[Saved data entries]
***
Lemma heap_up_ordered fuel :
  forall h j, j <= fuel -> j < length h -> upInv h j ->
              heapOrdered (heap_up fuel h j).
Proof.
  induction fuel as [|fuel IH]; intros h j Hfuel Hj [H1 H2].
  - intros c a b Hc Ha Hb. apply (H1 c a b); auto; lia.
  - rewrite heap_up_S.
    destruct (Nat.eqb_spec ((j - 1) / 2) j) as [E|Hne];
      [rewrite orb_true_l|rewrite orb_false_l].
    { intros c a b Hc Ha Hb. apply (H1 c a b); auto; lia. }
    destruct (lookup_lt_is_Some_2 h j Hj) as [vj Hvj].
    assert (Hi : (j - 1) / 2 < length h) by lia.
    destruct (lookup_lt_is_Some_2 h _ Hi) as [vi Hvi].
    destruct (Less h j ((j - 1) / 2)) eqn:HL; cbn [negb].
    2:{ intros c a b Hc Ha Hb.
        destruct (decide (c = j)) as [Ecj|Hcj]; [subst c|]; [|apply (H1 c a b); auto].
        rewrite Hvj in Ha. rewrite Hvi in Hb. injection Ha as <-. injection Hb as <-.
        eapply Less_false; eassumption. }
    pose proof (Less_true _ _ _ _ _ Hvj Hvi HL) as Hlt.
    apply IH; [lia|rewrite Swap_length; lia|].
    split.
    + intros c a b Hc Hci Ha Hb.
      rewrite Swap_lookup in Ha, Hb by assumption.
      destruct (decide (c = (j - 1) / 2)) as [|_]; [contradiction|].
      destruct (decide (c = j)) as [Ecj|Hcj]; [subst c|].
      * destruct (decide ((j - 1) / 2 = (j - 1) / 2)); [|contradiction].
        rewrite Hvi in Ha. rewrite Hvj in Hb.
        injection Ha as <-. injection Hb as <-. lia.
      * destruct (decide ((c - 1) / 2 = (j - 1) / 2)) as [Ep|Hp].
        { rewrite Hvj in Hb. injection Hb as <-.
          assert (ConsistencySeq vi <= ConsistencySeq a)%N; [|lia].
          apply (H1 c a vi); auto. now rewrite Ep. }
        destruct (decide ((c - 1) / 2 = j)) as [Ej|Hpj].
        { rewrite Hvi in Hb. injection Hb as <-.
          apply (H2 c a vi); auto. lia. }
        apply (H1 c a b); auto.
    + intros c a g Hi0 Hc Hp Ha Hg.
      rewrite Swap_lookup in Ha, Hg by assumption.
      destruct (decide (c = (j - 1) / 2)) as [|_]; [lia|].
      destruct (decide (((j - 1) / 2 - 1) / 2 = (j - 1) / 2)) as [|_]; [lia|].
      destruct (decide (((j - 1) / 2 - 1) / 2 = j)) as [|_]; [lia|].
      assert (Hgi : (ConsistencySeq g <= ConsistencySeq vi)%N).
      { apply (H1 ((j - 1) / 2) vi g); auto. }
      destruct (decide (c = j)) as [Ecj|Hcj]; [subst c|].
      * rewrite Hvi in Ha. injection Ha as <-. exact Hgi.
      * assert (ConsistencySeq vi <= ConsistencySeq a)%N; [|lia].
        apply (H1 c a vi); auto. now rewrite Hp.
Qed.

Lemma heap_Push_ordered h x :
  heapOrdered h -> heapOrdered (heap_Push h x).
Proof.
  intros Hh. unfold heap_Push, Push, Len. rewrite length_app. simpl.
  apply heap_up_ordered; [lia|rewrite length_app; simpl; lia|].
  replace (length h + 1 - 1) with (length h) by lia.
  split.
  - intros c a b Hc Hne Ha Hb.
    assert (Hlt : c < length h).
    { apply lookup_lt_Some in Ha. rewrite length_app in Ha. simpl in Ha. lia. }
    rewrite lookup_app_l in Ha by exact Hlt.
    rewrite lookup_app_l in Hb by lia.
    apply (Hh c a b); auto.
  - intros c a g _ Hc Hp Ha _.
    apply lookup_lt_Some in Ha. rewrite length_app in Ha. simpl in Ha. lia.
Qed.

Lemma heap_Push_perm h x : heap_Push h x ≡ₚ x :: h.
Proof.
  unfold heap_Push, Push. rewrite heap_up_perm.
  symmetry. apply Permutation_cons_append.
Qed.

Lemma heap_down_ordered n fuel :
  forall h i, n <= i + fuel -> n <= length h -> downInv h n i ->
              heapOrderedUpTo (heap_down fuel h i n) n.
Proof.
  induction fuel as [|fuel IH]; intros h i Hfuel Hn [H1 H2].
  - intros c a b Hc Hcn Ha Hb. apply (H1 c a b); auto; lia.
  - rewrite heap_down_S.
    destruct (Nat.leb_spec n (2 * i + 1)) as [Hle|Hgt].
    { intros c a b Hc Hcn Ha Hb. apply (H1 c a b); auto; lia. }
    set (j1 := 2 * i + 1) in *. set (j2 := j1 + 1) in *.
    assert (Hi : i < length h) by lia.
    assert (Hj1 : j1 < length h) by lia.
    destruct (lookup_lt_is_Some_2 h i Hi) as [vi Hvi].
    destruct (lookup_lt_is_Some_2 h j1 Hj1) as [v1 Hv1].
    set (j := if (j2 <? n) && Less h j2 j1 then j2 else j1).
    fold j.
    assert (Hjcases :
      (j = j2 /\ j2 < n /\ exists v2, h !! j2 = Some v2
          /\ (ConsistencySeq v2 < ConsistencySeq v1)%N)
      \/ (j = j1 /\ forall v2, j2 < n -> h !! j2 = Some v2 ->
                     (ConsistencySeq v1 <= ConsistencySeq v2)%N)).
    { subst j. destruct (Nat.ltb_spec j2 n) as [Hlt|Hge]; simpl.
      - destruct (lookup_lt_is_Some_2 h j2 ltac:(lia)) as [v2 Hv2].
        destruct (Less h j2 j1) eqn:HL.
        + left. repeat split; auto. exists v2. split; [auto|].
          eapply Less_true; eassumption.
        + right. split; [reflexivity|]. intros v2' _ Hv2'.
          rewrite Hv2 in Hv2'. injection Hv2' as <-.
          eapply Less_false; eassumption.
      - right. split; [reflexivity|]. intros; lia. }
    assert (Hjn : j < n) by (destruct Hjcases as [(-> & ? & _)|(-> & _)]; lia).
    assert (Hjp : (j - 1) / 2 = i)
      by (destruct Hjcases as [(-> & _)|(-> & _)]; subst j2 j1; lia).
    assert (Hji : i < j)
      by (destruct Hjcases as [(-> & _)|(-> & _)]; subst j2 j1; lia).
    destruct (lookup_lt_is_Some_2 h j ltac:(lia)) as [vj Hvj].
    assert (Hmin : forall c a, 0 < c -> c < n -> (c - 1) / 2 = i -> c <> j ->
                     h !! c = Some a ->
                     (ConsistencySeq vj <= ConsistencySeq a)%N).
    { intros c a Hc Hcn Hp Hcj Ha.
      assert (c = j1 \/ c = j2) as [->| ->] by (subst j2 j1; lia).
      - destruct Hjcases as [(Ej & _ & v2 & Hv2 & Hlt)|(Ej & _)];
          [|congruence].
        rewrite Ej, Hv2 in Hvj. injection Hvj as <-.
        rewrite Hv1 in Ha. injection Ha as <-. lia.
      - destruct Hjcases as [(Ej & _)|(Ej & Hle)]; [congruence|].
        rewrite Ej, Hv1 in Hvj. injection Hvj as <-.
        apply Hle; auto. }
    destruct (Less h j i) eqn:HL; cbn [negb].
    2:{ pose proof (Less_false _ _ _ _ _ Hvj Hvi HL) as Hle.
        intros c a b Hc Hcn Ha Hb.
        destruct (decide ((c - 1) / 2 = i)) as [Ep|Hp];
          [|apply (H1 c a b); auto].
        rewrite Ep, Hvi in Hb. injection Hb as <-.
        destruct (decide (c = j)) as [Ecj|Hcj]; [subst c|].
        - rewrite Hvj in Ha. injection Ha as <-. exact Hle.
        - pose proof (Hmin c a Hc Hcn Ep Hcj Ha). lia. }
    pose proof (Less_true _ _ _ _ _ Hvj Hvi HL) as Hlt.
    apply IH; [lia|rewrite Swap_length; lia|].
    split.
    + intros c a b Hc Hcn Hpj Ha Hb.
      rewrite Swap_lookup in Ha, Hb by lia.
      destruct (decide (c = i)) as [Eci|Hci]; [subst c|].
      * destruct (decide ((i - 1) / 2 = i)) as [|_]; [lia|].
        destruct (decide ((i - 1) / 2 = j)) as [|_]; [lia|].
        rewrite Hvj in Ha. injection Ha as <-.
        apply (H2 j vj b); auto; lia.
      * destruct (decide (c = j)) as [Ecj|Hcj]; [subst c|].
        { rewrite Hjp in Hb. destruct (decide (i = i)); [|contradiction].
          rewrite Hvi in Ha. rewrite Hvj in Hb.
          injection Ha as <-. injection Hb as <-. lia. }
        destruct (decide ((c - 1) / 2 = i)) as [Ep|Hp].
        { rewrite Hvj in Hb. injection Hb as <-.
          apply (Hmin c a); auto. }
        destruct (decide ((c - 1) / 2 = j)) as [|_]; [contradiction|].
        apply (H1 c a b); auto.
    + intros c a g Hj0 Hc Hcn Hp Ha Hg.
      rewrite Swap_lookup in Ha, Hg by lia.
      rewrite Hjp in Hg. destruct (decide (i = i)); [|contradiction].
      destruct (decide (c = i)) as [|_]; [lia|].
      destruct (decide (c = j)) as [|_]; [lia|].
      rewrite Hvj in Hg. injection Hg as <-.
      apply (H1 c a vj); auto; [lia|]. now rewrite Hp.
Qed.

Lemma heap_down_lookup_ge n fuel :
  forall h i k, i < n -> n <= length h -> n <= k ->
                heap_down fuel h i n !! k = h !! k.
Proof.
  induction fuel as [|fuel IH]; intros h i k Hi Hn Hk; [reflexivity|].
  rewrite heap_down_S.
  destruct (Nat.leb_spec n (2 * i + 1)) as [Hle|Hgt]; [reflexivity|].
  set (j := if (2 * i + 1 + 1 <? n) && Less h (2 * i + 1 + 1) (2 * i + 1)
            then 2 * i + 1 + 1 else 2 * i + 1).
  assert (Hj : j < n).
  { subst j. destruct (Nat.ltb_spec (2 * i + 1 + 1) n); simpl;
      [destruct (Less _ _ _)|]; lia. }
  destruct (negb _); [reflexivity|].
  rewrite IH by (rewrite ?Swap_length; lia).
  rewrite Swap_lookup by lia.
  destruct (decide (k = i)); [lia|]. destruct (decide (k = j)); [lia|].
  reflexivity.
Qed.

Lemma heapOrdered_root_min h r :
  heapOrdered h -> h !! 0 = Some r ->
  forall k a, h !! k = Some a -> (ConsistencySeq r <= ConsistencySeq a)%N.
Proof.
  intros Hh Hr k. induction k as [k IH] using lt_wf_ind. intros a Ha.
  destruct k as [|k].
  - rewrite Hr in Ha. injection Ha as <-. lia.
  - assert (Hp : (S k - 1) / 2 < length h).
    { apply lookup_lt_Some in Ha. lia. }
    destruct (lookup_lt_is_Some_2 h _ Hp) as [b Hb].
    pose proof (Hh (S k) a b ltac:(lia) Ha Hb).
    pose proof (IH ((S k - 1) / 2) ltac:(lia) b Hb). lia.
Qed.

(** [heap.Pop] on a non-empty min-heap returns its root and leaves a
    min-heap of the other requests. *)
Lemma heap_Pop_spec h r :
  heapOrdered h -> h !! 0 = Some r ->
  exists q, heap_Pop h = (Some r, q) /\ heapOrdered q /\ h ≡ₚ r :: q.
Proof.
  intros Hh Hr. unfold heap_Pop, Pop, Len.
  assert (Hlen : 0 < length h) by (apply lookup_lt_Some in Hr; exact Hr).
  set (n := length h - 1).
  set (h1 := Swap h 0 n).
  set (h2 := heap_down n h1 0 n).
  assert (Hl1 : length h1 = length h) by apply Swap_length.
  assert (Hl2 : length h2 = length h)
    by (unfold h2; rewrite heap_down_length; exact Hl1).
  assert (Hlast : h2 !! n = Some r).
  { destruct (decide (n = 0)) as [E|Hn0].
    - unfold h2. rewrite E. simpl. unfold h1. rewrite E.
      rewrite Swap_lookup by lia. simpl. exact Hr.
    - unfold h2. rewrite heap_down_lookup_ge by lia.
      unfold h1. rewrite Swap_lookup by lia.
      destruct (decide (n = 0)); [contradiction|].
      destruct (decide (n = n)); [|contradiction]. exact Hr. }
  rewrite Hl2. fold n.
  assert (Hsplit : h2 = take n h2 ++ [r]).
  { rewrite <- (take_drop n h2) at 1. f_equal.
    apply list_eq. intros k. rewrite lookup_drop.
    destruct k as [|k]; simpl.
    - rewrite Nat.add_0_r. exact Hlast.
    - apply lookup_ge_None_2. lia. }
  exists (take n h2). split; [|split].
  - f_equal. rewrite Hsplit at 1. apply last_snoc.
  - assert (Hup : heapOrderedUpTo h2 n).
    { apply heap_down_ordered; [lia|lia|]. split.
      - intros c a b Hc Hcn Hp Ha Hb. unfold h1 in Ha, Hb.
        rewrite Swap_lookup in Ha, Hb by lia.
        destruct (decide (c = 0)); [lia|]. destruct (decide (c = n)); [lia|].
        destruct (decide ((c - 1) / 2 = 0)); [contradiction|].
        destruct (decide ((c - 1) / 2 = n)); [lia|].
        apply (Hh c a b); auto.
      - intros; lia. }
    intros c a b Hc Ha Hb.
    assert (Hcn : c < n).
    { apply lookup_lt_Some in Ha. rewrite length_take in Ha. lia. }
    rewrite lookup_take_lt in Ha by lia. rewrite lookup_take_lt in Hb by lia.
    apply (Hup c a b); auto.
  - transitivity h2.
    + symmetry. unfold h2, h1. rewrite heap_down_perm. apply Swap_perm.
    + rewrite Hsplit at 1. symmetry. apply Permutation_cons_append.
Qed.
***
## Exercise prompt:
From the records above, show each line that contains the word "Hsplit".

## Result for this task:
  assert (Hsplit : h2 = take n h2 ++ [r]).
  - f_equal. rewrite Hsplit at 1. apply last_snoc.
    + rewrite Hsplit at 1. symmetry. apply Permutation_cons_append.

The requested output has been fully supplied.